Its not worth it. 50 states only 5 allow gay marriage. Big deal
rf
@RichardR: No. the legislature and the prez (and their laws) are representatives of the tyranny of the majority. They are not trusted to protect the rights of minorities and don’t decide who is a suspect class even if they single out a specific or suspected minority in law. Enacted laws, like hate crimes, can be used to argue to the courts that a specific group is a suspect class (or not) but the courts decide and then use that decision to scrutinize future legislation.
Darrell6tt
The word on NBC4 in DC is that the Supreme Court has declined to hear this issue. Not a surprise.
1EqualityUSA
Equality is inevitable.
Tommy
Although DC isn’t a state it isn’t totally under federal control. The City Council here has the authority to pass its own laws. So DC is governed by local law not federal law.

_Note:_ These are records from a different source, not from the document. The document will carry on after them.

(** X23: the whole run, on a frame with one row per experiment: an
    experiment is reported only if it has a row in the frame whose group
    (the rows with the same family, name and subsample type) has at least
    two rows and is an entry of the results, and that entry has an analysed
    trait, with at least two values in the group, for which the value of
    the experiment is strictly under the stored low edge or strictly over
    the stored high edge of the band of the chosen sigma level. *)
Theorem reported_experiment_has_an_outlying_value
  (df : DataFrame) (poly_degree : nat) (threshold : R) (k : sigma_level)
  (id : string) :
  NoDup (map experiment_id (df_rows df)) ->
  reported id (snd (run_analysis sort_values df poly_degree threshold k)) ->
  exists r key gd t a v,
    In r (df_rows df) /\ experiment_id r = id
    /\ In (key, gd) (fst (run_analysis sort_values df poly_degree threshold k))
    /\ key = group_key_string (key_of r)
    /\ let group_df := filter (fun r' => key_eqb (key_of r) (key_of r')) (df_rows df) in
       sample_count gd = length group_df
       /\ (2 <= length group_df)%nat
       /\ In (t, a) (traits gd)
       /\ In t (traits_to_analyze (df_columns df) poly_degree)
       /\ count (statistics a) = length (column_values group_df t)
       /\ (2 <= count (statistics a))%nat
       /\ cell r t = Some v
       /\ ((exists lo, sigma_low (statistics a) k = Some lo /\ v < lo)
           \/ (exists hi, sigma_high (statistics a) k = Some hi /\ hi < v)).
Proof.
  intros Hids Hrep. unfold run_analysis in Hrep |- *. cbn [fst snd] in Hrep |- *.
  destruct (reported_in_group df poly_degree threshold k id Hids Hrep)
    as (key & gd & g & r & t & a & v & Hkg & Hg & He & Hin & Hid & Hta & Ht
        & Hc & Hcount & Hcell & Hside).
  destruct He as (Hkey & _ & _ & _ & Hsample & Hlen & _).
  destruct (groupby_grouped (df_rows df)) as (_ & Hrows & _).
  pose proof (Hrows g Hg) as Hsnd.
  assert (Hr : In r (df_rows df) /\ key_eqb (fst g) (key_of r) = true).
  { rewrite Hsnd in Hin. apply filter_In in Hin. exact Hin. }
  destruct Hr as (Hr & Hk). apply key_eqb_eq in Hk.
  rewrite Hk in Hsnd, Hkey.
  exists r, key, gd, t, a, v.
  split; [exact Hr|]. split; [exact Hid|]. split; [exact Hkg|].
  split; [exact Hkey|]. cbv zeta. rewrite <- Hsnd.
  split; [exact Hsample|]. split; [exact Hlen|]. split; [exact Hta|].
  split; [exact Ht|]. split; [exact Hc|]. split; [exact Hcount|].
  split; [exact Hcell | exact Hside].
Qed.

End AnySortAnalysis.

Lemma analysed_traits_are_selected_columns_witness :
  exists gd,
    In ("F_g s_t"%string, gd) (analyze_all_traits insertion_sort_desc df_small 1)
    /\ NoDup (map fst (traits gd)).
Proof.
  assert (Hkeys : map fst (analyze_all_traits insertion_sort_desc df_small 1)
                  = ["F_g s_t"%string]) by reflexivity.
  destruct (analyze_all_traits insertion_sort_desc df_small 1)
    as [|[key gd] rest] eqn:E; [discriminate Hkeys|].
  simpl in Hkeys. injection Hkeys as -> _.
  exists gd. split; [left; reflexivity|].
  apply (analysed_traits_are_selected_columns insertion_sort_desc df_small 1
           "F_g s_t" gd).
  rewrite E. left. reflexivity.
Defined.

Lemma summary_counts_are_ordered_witness :
  (2 * length (analyze_all_traits insertion_sort_desc df_small 1)
   <= total_samples (analyze_all_traits insertion_sort_desc df_small 1))%nat
  /\ (total_samples (analyze_all_traits insertion_sort_desc df_small 1)
      <= length (df_rows df_small))%nat.
Proof.
  apply (summary_counts_are_ordered insertion_sort_desc
           insertion_sort_desc_contract df_small 1).
Defined.
(* ===== verification/_CoqProject ===== *)
-Q . S2P
Prelude.v
Params.v
Bytes.v
CString.v
Spinlock.v
Kernel.v
Print.v
Kalloc.v
Vm.v
Sleep.v
Umem.v
Args.v
Sched.v
SchedSpec.v
Ide.v
Bio.v
Log.v
Fs.v
Pipe.v
File.v
Console.v
Kbd.v
ConsoleSpec.v
Proc.v
Thread.v
Exec.v
Sysfile.v
Syscall.v
Devices.v
IdePorts.v
Memide.v
Bootmain.v
Segments.v
Asm.v
Startup.v
VmSpec.v
UserSpace.v
AddressSpace.v
VmCopy.v
ForkSpec.v
ThreadSpec.v
FsDisk.v
Bmap.v
Dinode.v
Itrunc.v
FileData.v
Dir.v
Path.v
FsSpec.v
Frame.v
Calls.v
KernelInv.v
Rely.v
BufSpec.v
PipeSpec.v
SleepLock.v
WaitSpec.v
JoinSpec.v
BufRing.v
Cache.v
CacheSpec.v
LogSpec.v
Transaction.v
User.v
Ulib.v
Grep.v
UserProgs.v
Demos.v
HostShell.v
Sh.v
ShSyntax.v
ShRun.v
StrideLive.v
Umalloc.v
UmallocSpec.v
Mkfs.v
MkfsView.v
MkfsSpec.v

I believe that Congress can invalidate a DC local law if it disagrees but it chose not to do that with the gay marriage law. I never heard the SC can invalidate a DC law just because it disagrees with it.
The Supreme Court did overturn the local DC gun control law, but that was because they said it violated the Second Amendment. I don’t think you can say gay marriage violates any part of the US constitution.